29 March 2018

The plugin feature of Gradle makes it very easy to codify functionality for re-use between different projects. I personally like to use this functionality to provide common build and deploy functionality to many of my projects. Recently, I found myself creating a plugin that will generate a Markdown file containing all of the changes committed to Git, organized by release. When I finished creating the plugin, I realized that I also wanted to use the plugin in the plugin project itself so that I could keep a log of changes to the plugin (so meta!). However, releasing the plugin and including it as a dependency so it could be applied to itself seemed like a bad idea: it would forever be one release behind, assuming that I remembered to update the dependency version each time. That obviously is not a very maintainable solution. The answer? Apply the plugin to itself programmatically by taking advantage of some Groovy magic:

// Apply the changelog plugin to itself!
def classpath = [file('src/main/groovy').absolutePath, file('src/main/resources').absolutePath] as String[]
def pluginDescriptor = new Properties()
pluginDescriptor.load(new InputStreamReader(new FileInputStream(file('src/main/resources/META-INF/gradle-plugins/changelog.properties').absolutePath)))
apply plugin: new GroovyScriptEngine(classpath, this.getClass().getClassLoader()).loadScriptByName("${pluginDescriptor.getProperty('implementation-class').replaceAll('\\.', '/')}.groovy")
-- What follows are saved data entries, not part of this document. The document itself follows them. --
(* ===== verification/WebSocket.v ===== *)
(** * The bill of a WebSocket (internal/app/native_websocket.go)

    A WebSocket is one admitted request with many generations.  Two pumps relay
    its messages; under one lock they keep the account of the generation that is
    running, of those that wait for it, and of those that were charged.  Every
    generation is charged when its terminal event comes by, the session is settled
    with the sum when it closes. *)

From S2P Require Import Prelude.
From S2P Require Import Float64.
From S2P Require Import Cost.
From S2P Require Import Pricing.
From S2P Require Import Json.
From S2P Require Import Usage.
From S2P Require Import Database.
From S2P Require Import Schema.
From S2P Require Import ModelAccess.
From S2P Require Import RequestLogs.
From S2P Require Import Reservation.
From S2P Require Import Settlement.
From S2P Require Import Capture.
From S2P Require Import Requests.
From S2P Require Import Encoding.
From S2P Require Import DeviceGrants.
From S2P Require Import Passwords.
From S2P Require Import Accounts.

(** ** Frames

    gjson is code of a library: a class of its answers. *)
Record gjson_value := {
  g_Exists : bool;
  g_IsString : bool;
  g_IsFalse : bool;
  g_String : string;
  g_Bool : bool;
  g_Int : Z;
  g_Index : nat;
  g_Raw : string
}.
Class GJSON := gjson_get : string → string → gjson_value.

(* src/internal/app/request_meta.go:29-46 readRequestMeta *)
Definition readRequestMeta `{GJSON} (body : string) : requestMeta :=
  let text path := trim_space (g_String (gjson_get body path)) in
  let model := text "model" in
  let effort := text "reasoning_effort" in
  {| rm_Model := if bool_decide (model = "") then text "session.model" else model;
     rm_Stream := g_Bool (gjson_get body "stream");
     rm_ServiceTier := text "service_tier";
     rm_ReasoningEffort := if bool_decide (effort = "") then text "reasoning.effort" else effort;
     rm_ImageCount := g_Int (gjson_get body "n");
     rm_RequestedModel := ""; rm_ModelAlias := "";
     rm_Prewarm := g_IsFalse (gjson_get body "generate") |}.
(* ===== verification/WebSocketGuarantees.v ===== *)
(** * What a WebSocket costs

    A session is settled with the sum of the turns it was charged, each of them
    once; generations are billed in the order in which they began; and two equal
    failures without an identifier are taken for one. *)

From S2P Require Import Prelude.
From S2P Require Import Float64.
From S2P Require Import Cost.
From S2P Require Import Pricing.
From S2P Require Import Json.
From S2P Require Import Usage.
From S2P Require Import Database.
From S2P Require Import Schema.
From S2P Require Import ModelAccess.
From S2P Require Import RequestLogs.
From S2P Require Import Reservation.
From S2P Require Import Settlement.
From S2P Require Import Requests.
From S2P Require Import Books.
From S2P Require Import Accounting.
From S2P Require Import SubscriptionBooks.
From S2P Require Import Encoding.
From S2P Require Import DeviceGrants.
From S2P Require Import Passwords.
From S2P Require Import Accounts.
From S2P Require Import Effects.
From S2P Require Import RequestGuarantees.
From S2P Require Import Machine.
From S2P Require Import History.
From S2P Require Import WebSocket.

Lemma preserves_any_order {T A} x E (I : T → Prop) (l : list A) : preserves x E I (any_order l).
Proof. intros t Ht n. by right. Qed.
#[local] Hint Resolve preserves_any_order : preserves.

Section session.
Context `{TimeZone} `{NameUUID} `{FloatToInt} `{StatusText} `{GJSON}.
Context `{Digest} `{AEAD plaintext} `{AEAD string} `{PasswordHashing}.
Context (E : env).

(** ** The client's side writes nothing *)

Lemma reads_authenticate t plain : preserves Direct E (λ t', t' = t) (authenticate plain).
Proof. unfold authenticate, ResolveKey, named_key, joined_key, RAIOAuthSession_, aliases_of, ActiveSubscriptionModelGrants. preserve. Qed.
(* ===== verification/WebSocketSample.v ===== *)
(** * A concrete session

    A WebSocket with three generations, the first of which is answered: what the
    theorems on sessions say of it. *)

From stdpp Require Import pretty.
From S2P Require Import Prelude.
From S2P Require Import Float64.
From S2P Require Import Cost.
From S2P Require Import Pricing.
From S2P Require Import Json.
From S2P Require Import Usage.
From S2P Require Import UsageGuarantees.
From S2P Require Import Database.
From S2P Require Import Schema.
From S2P Require Import ModelAccess.
From S2P Require Import RequestLogs.
From S2P Require Import Reservation.
From S2P Require Import Settlement.
From S2P Require Import Requests.
From S2P Require Import Sample.
From S2P Require Import Books.
From S2P Require Import Machine.
From S2P Require Import History.
From S2P Require Import Guarantees.
From S2P Require Import Effects.
From S2P Require Import RequestGuarantees.
From S2P Require Import Encoding.
From S2P Require Import DeviceGrants.
From S2P Require Import Passwords.
From S2P Require Import Accounts.
From S2P Require Import GrantSample.
From S2P Require Import WebSocket.
From S2P Require Import WebSocketGuarantees.
From S2P Require Import AccountSample.

(** The members of an object that hold a text. *)
#[export] Instance plain_gjson : GJSON := λ body path,
  match unmarshal_field path body with
  | Some text => {| g_Exists := negb (bool_decide (text = "")); g_IsString := true; g_IsFalse := false;
      g_String := text; g_Bool := false; g_Int := 0; g_Index := 0; g_Raw := "" |}
  | None => {| g_Exists := false; g_IsString := false; g_IsFalse := false; g_String := ""; g_Bool := false;
      g_Int := 0; g_Index := 0; g_Raw := "" |}
  end.

Definition responses_get : HTTPRequest :=
  {| hr_Method := "GET"; hr_Path := "/v1/responses"; hr_Upgrade := "websocket";
     hr_Client := Build_clientIdentity "curl" "8" "curl/8" |}.

Definition plain_session : ws_session :=
  {| wss_requestID := "req"; wss_key := acme_context; wss_aliases := []; wss_request := responses_get;
     wss_bearer := "ra_plain"; wss_logContext := no_context; wss_cfg := chat_settings; wss_runtime := None;
     wss_quotaEvents := false |}.

Definition plain_surroundings : surroundings :=
  {| sr_prices := λ _, Some text_price; sr_upstream_model := None; sr_review_model := λ m, m; sr_scope := None;
     sr_detail := no_detail; sr_timings := "{}"; sr_quota_error := None |}.

(** Acme pays by balance for a request that was admitted. *)
Definition admitted_store : tables :=
  play calm [(CreditBalance "acme" 1000 "top-up", 0%nat); (Admit (ask "req"), 100%nat)] balance_store.

Lemma reachable_admitted_store : reachable admitted_store.
Proof.
  apply reachable_play; [apply reachable_pristine, pristine_balance_store|].
  apply (bool_decide_unpack _). by vm_compute.
Qed.

Definition create_frame (model : string) : string :=
  json_text ("{'type':'response.create','model':'" +:+ model +:+ "'}").
Definition failure : string := json_text "{'type':'error','error':{'message':'overloaded'}}".
Definition completed : string := json_text
  "{'type':'response.completed','response':{'id':'r1','usage':{'input_tokens':10,'output_tokens':5}}}".

Definition a_first : nativeWebSocketAccounting :=
  first_step chat_meta 0 "" "" (open_accounting (Build_Admission "req" "" "" "" "" 100 0) None true).
Definition speak (payload : string) (n : nat) (a : nativeWebSocketAccounting) : nativeWebSocketAccounting :=
  match (from_client plain_session plain_surroundings payload a later admitted_store n).1.1 with
  | Ok (_, a') => a'
  | Err _ => a
  end.
Definition a_two : nativeWebSocketAccounting := speak (create_frame "gpt-5") 0 a_first.
Definition a_three : nativeWebSocketAccounting := speak (create_frame "gpt-6") 10 a_two.

Lemma session_first : session plain_session a_first admitted_store.
Proof.
  apply opened; [apply reachable_books, reachable_admitted_store| |by vm_compute].
  eexists. split; [by vm_compute|]. by split.
Qed.

Lemma speak_session payload n a :
  (∃ out a', (from_client plain_session plain_surroundings payload a later admitted_store n).1 = (Ok (out, a'), admitted_store)) →
  session plain_session a admitted_store → session plain_session (speak payload n a) admitted_store.
Proof.
  intros (out & a' & Heq) Ha. unfold speak.
  destruct (from_client plain_session plain_surroundings payload a later admitted_store n) as [[r t'] c] eqn:Hrun.
  cbn in Heq |- *. injection Heq as -> ->. cbn. by eapply client_spoke.
Qed.

Lemma session_three : session plain_session a_three admitted_store.
Proof.
  apply speak_session; [vm_compute; by eexists _, _|]. apply speak_session; [vm_compute; by eexists _, _|].
  apply session_first.
Qed.

(** What the completed event reports, whatever step it ends. *)
Lemma completed_turn c :
  br_Usage (terminal_usage plain_session c completed) = Build_Usage 10 5 0 0 0 15 0 0 0 ∧
  turn_key (terminal_usage plain_session c completed) completed = "r1".
Proof. destruct c as [[model stream tier effort images requested alias [|]]]; by vm_compute. Qed.

Lemma turns_pay_for_their_generation_witness :
  let '(r, t', _) := from_upstream plain_session plain_surroundings false completed a_three later admitted_store 20%nat in
  (λ row, (wt_Model row, wt_CostNanoUSD row)) <$> tb_turns t' !! ("req", "r1") = Some ("gpt-5", 60).
Proof.
  destruct (from_upstream plain_session plain_surroundings false completed a_three later admitted_store 20%nat)
    as [[[[out a']|e] t'] c] eqn:Hrun; [|by vm_compute in Hrun].
  assert (is_Some (tb_turns t' !! ("req", "r1"))) as Hfiled.
  { replace t' with (from_upstream plain_session plain_surroundings false completed a_three later admitted_store 20%nat).1.2
      by by rewrite Hrun. vm_compute. by eexists. }
  destruct (turns_pay_for_their_generation later plain_session plain_surroundings false completed a_three admitted_store
    20%nat out a' t' c session_three Hrun) as
    (m & q & l & turn & price & row & Hq & _ & _ & Hprice & [step Hturn] & _ & Hmodel & _ & Hcost & _ & Ht').
  { intros Heq. rewrite Heq in Hfiled. vm_compute in Hfiled. by destruct Hfiled. }
  assert (∃ q0, queue a_three = chat_meta :: q0) as [q0 Hq0] by (by vm_compute; eexists).
  rewrite Hq0 in Hq. cbn [app] in Hq. injection Hq as <- _. change (Some text_price = Some price) in Hprice.
  injection Hprice as <-. destruct (completed_turn step) as [Hu Hkey]. rewrite <- Hturn in Hu, Hkey.
  rewrite Ht', Hkey. change (trim_space "r1") with "r1". rewrite lookup_insert_eq. cbn [fmap option_fmap option_map].
  rewrite Hmodel, Hcost, Hu. by vm_compute.
Defined.

(** The session after the first answer. *)
Definition answered : result (relayed * nativeWebSocketAccounting) * tables * nat :=
  from_upstream plain_session plain_surroundings false completed a_three later admitted_store 20%nat.
Definition a_answered : nativeWebSocketAccounting :=
  match answered.1.1 with Ok (_, a) => a | Err _ => a_three end.
Definition answered_store : tables := answered.1.2.
#[local] Strategy expand [answered a_answered answered_store].

Lemma session_answered : session plain_session a_answered answered_store.
Proof.
  assert (match answered.1.1 with Ok _ => true | Err _ => false end = true) as Hok by by vm_compute.
  unfold a_answered, answered_store. destruct answered as [[[[out a']|e] t'] c] eqn:Hrun; [|done].
  eapply upstream_spoke; [apply session_three|exact Hrun].
Qed.

(** The session closes in a world of its own. *)
Definition evening : env :=
  {| env_now n := Z.of_nat (2000 + n) * second; env_fault _ := None;
     env_id n := "eve-" +:+ pretty (N.of_nat n);
     env_random n := String.list_ascii_of_string (pretty (N.of_nat n)); env_order _ := [] |}.

Lemma evening_fresh (t : tables) :
  forallb (λ e, negb (String.prefix "eve-" (l_ID e))) (tb_ledger t) = true → fresh_ids evening t.
Proof.
  rewrite forallb_forall. intros Hl n e Hin%list_elem_of_In Heq. specialize (Hl e Hin). cbn beta in Hl.
  rewrite Heq in Hl. cbn in Hl. by destruct (pretty _).
Qed.

(** Meanwhile the store works for others; then the reservation is reclaimed. *)
Definition topped_store : tables := (run (CreditBalance "acme" 5 "more") later answered_store 60%nat).1.2.
Definition reclaimed_store : tables := (run (Reclaim (2 ^ 62)) later topped_store 80%nat).1.2.

Lemma store_step op n a t : books t → operation_ok op → works_on op ≠ Some "req" → session plain_session a t →
  session plain_session a (run op later t n).1.2.
Proof.
  intros Hb Hop Hid Hs. destruct (run op later t n) as [[r t'] c] eqn:Hrun. by eapply store_worked.
Qed.

Lemma answered_open : ¬ over "req" answered_store.
Proof.
  intros Hover. assert (option_map is_active (tb_reservations answered_store !! "req") = Some true) as Ha by (vm_compute; reflexivity).
  destruct (tb_reservations answered_store !! "req") as [r|] eqn:Hr; [|discriminate Ha].
  injection Ha as Ha. by rewrite (Hover r Hr) in Ha.
Qed.

Lemma answered_books : books answered_store.
Proof. destruct (session_keeps_books _ _ _ session_answered) as [[Hover|Hb] _ _ _]; [|done]. by destruct (answered_open Hover). Qed.

Lemma topped_books : books topped_store.
Proof.
  unfold topped_store. destruct (run (CreditBalance "acme" 5 "more") later answered_store 60%nat) as [[r t'] c] eqn:Hrun.
  exact (wp_direct _ _ _ _ _ _ _ _ (books_run later (CreditBalance "acme" 5 "more") answered_store I answered_books) Hrun).
Qed.

Lemma session_topped : session plain_session a_answered topped_store.
Proof. by apply store_step; [apply answered_books|..|apply session_answered]. Qed.

Lemma session_reclaimed : session plain_session a_answered reclaimed_store.
Proof. by apply store_step; [apply topped_books|..|apply session_topped]. Qed.

Lemma topped_rows : ∃ r tn, tb_reservations topped_store !! "req" = Some r ∧ is_active r = true ∧
  r_RequestID r = "req" ∧ tb_tenants topped_store !! r_TenantID r = Some tn.
Proof.
  assert (match tb_reservations topped_store !! "req" with
    | Some r => bool_decide (is_active r = true ∧ r_RequestID r = "req" ∧ is_Some (tb_tenants topped_store !! r_TenantID r))
    | None => false end = true) as Hrow by (vm_compute; reflexivity).
  destruct (tb_reservations topped_store !! "req") as [r|] eqn:Hr; [|discriminate Hrow].
  apply bool_decide_eq_true_1 in Hrow as (Ha & Hid & tn & Htn). exists r, tn. split_and!; [reflexivity|done..].
Qed.

Lemma topped_total : sum_map wt_CostNanoUSD (own_turns "req" topped_store) = 60.
Proof. vm_compute. reflexivity. Qed.

Lemma reclaimed_over r : tb_reservations reclaimed_store !! "req" = Some r → is_active r = false.
Proof.
  assert (option_map is_active (tb_reservations reclaimed_store !! "req") = Some false) as Hover by (vm_compute; reflexivity).
  intros Hr. rewrite Hr in Hover. by injection Hover.
Qed.

Lemma topped_fresh : fresh_ids evening topped_store.
Proof. apply evening_fresh. by vm_compute. Qed.

Lemma websocket_sessions_pay_their_turns_witness :
  (∃ t', (close_session plain_session true a_answered evening topped_store 0%nat).1 = (Ok (Ok ()), t') ∧
    r_ActualNanoUSD <$> tb_reservations t' !! "req" = Some (Some 60)) ∧
  (close_session plain_session true a_answered evening reclaimed_store 0%nat).1.2 = reclaimed_store.
Proof.
  split.
  - destruct topped_rows as (r & tn & Hr & Ha & Hid & Htn).
    destruct (proj1 (websocket_sessions_pay_their_turns plain_session a_answered topped_store evening 0%nat session_topped)
      r tn Hr Ha Htn) as (_ & _ & _ & entryID & now & ->).
    + by intros i.
    + exact topped_fresh.
    + cbn [wss_requestID plain_session]. by rewrite topped_total.
    + cbn [wss_requestID plain_session]. rewrite topped_total. eexists. split; [reflexivity|].
      destruct (finish_tables topped_store r tn 60 true ReservationSettled entryID now) as [-> _].
      by rewrite Hid, lookup_insert_eq.
  - exact (proj1 (proj2 (websocket_sessions_pay_their_turns plain_session a_answered reclaimed_store evening 0%nat
      session_reclaimed) reclaimed_over)).
Defined.

(** The first failure is counted, an equal one is not. *)
Definition failed : result (relayed * nativeWebSocketAccounting) * tables * nat :=
  from_upstream plain_session plain_surroundings false failure a_three later admitted_store 20%nat.
Definition a_failed : nativeWebSocketAccounting :=
  match failed.1.1 with Ok (_, a) => a | Err _ => a_three end.
#[local] Strategy expand [failed a_failed].

Lemma equal_failures_are_one_witness :
  (rm_Model <$> queue a_failed) = ["gpt-5"; "gpt-6"] ∧ ∃ a2 c',
  from_upstream plain_session plain_surroundings false failure a_failed later admitted_store 40%nat
    = (Ok (Forward failure, a2), admitted_store, c') ∧ (rm_Model <$> queue a2) = ["gpt-5"; "gpt-6"].
Proof.
  split; [by vm_compute|].
  assert (rm_Model <$> queue a_failed = ["gpt-5"; "gpt-6"]) as Hmodels by by vm_compute.
  assert (∃ m1, queue a_three = m1 :: queue a_failed) as [m1 Hq] by (eexists; by vm_compute).
  assert (match failed.1.1 with Ok _ => true | Err _ => false end = true) as Hok by by vm_compute.
  assert (∃ m2 q, queue a_failed = m2 :: q) as (m2 & q & Hq1) by (eexists _, _; by vm_compute).
  unfold a_failed in *. destruct failed as [[[[out a1]|e] t1] c] eqn:Hrun; [|discriminate Hok].
  rewrite Hq1 in Hq.
  destruct (equal_failures_are_one later plain_session plain_surroundings false failure a_three admitted_store 20%nat
    out a1 t1 c m1 m2 q session_three ltac:(by vm_compute) ltac:(by vm_compute) Hrun Hq Hq1
    later plain_surroundings false admitted_store 40%nat) as (a2 & c' & Heq & Hq2 & _).
  exists a2, c'. split; [exact Heq|]. by rewrite Hq2, <- Hq1.
Defined.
So, what is this code snippet doing exactly? The first line ensures that the source folders of the plugin project are part of the classpath that will be used to find and load the plugin. The second line simply creates a new Java Properties object, which will be used to hold the plugin’s descriptor file. The third line loads the Gradle plugin descriptor file so that we can determine the main class of the plugin. Finally, the last line uses the Groovy GroovyScriptEngine class to load the class referenced the plugin descriptor so that it can be applied by Gradle as a plugin. After placing this code in the plugin’s build.gradle file, we are now assured that the latest source in the plugin is applied to the plugin itself so that it can be used to generate the changelog for that project.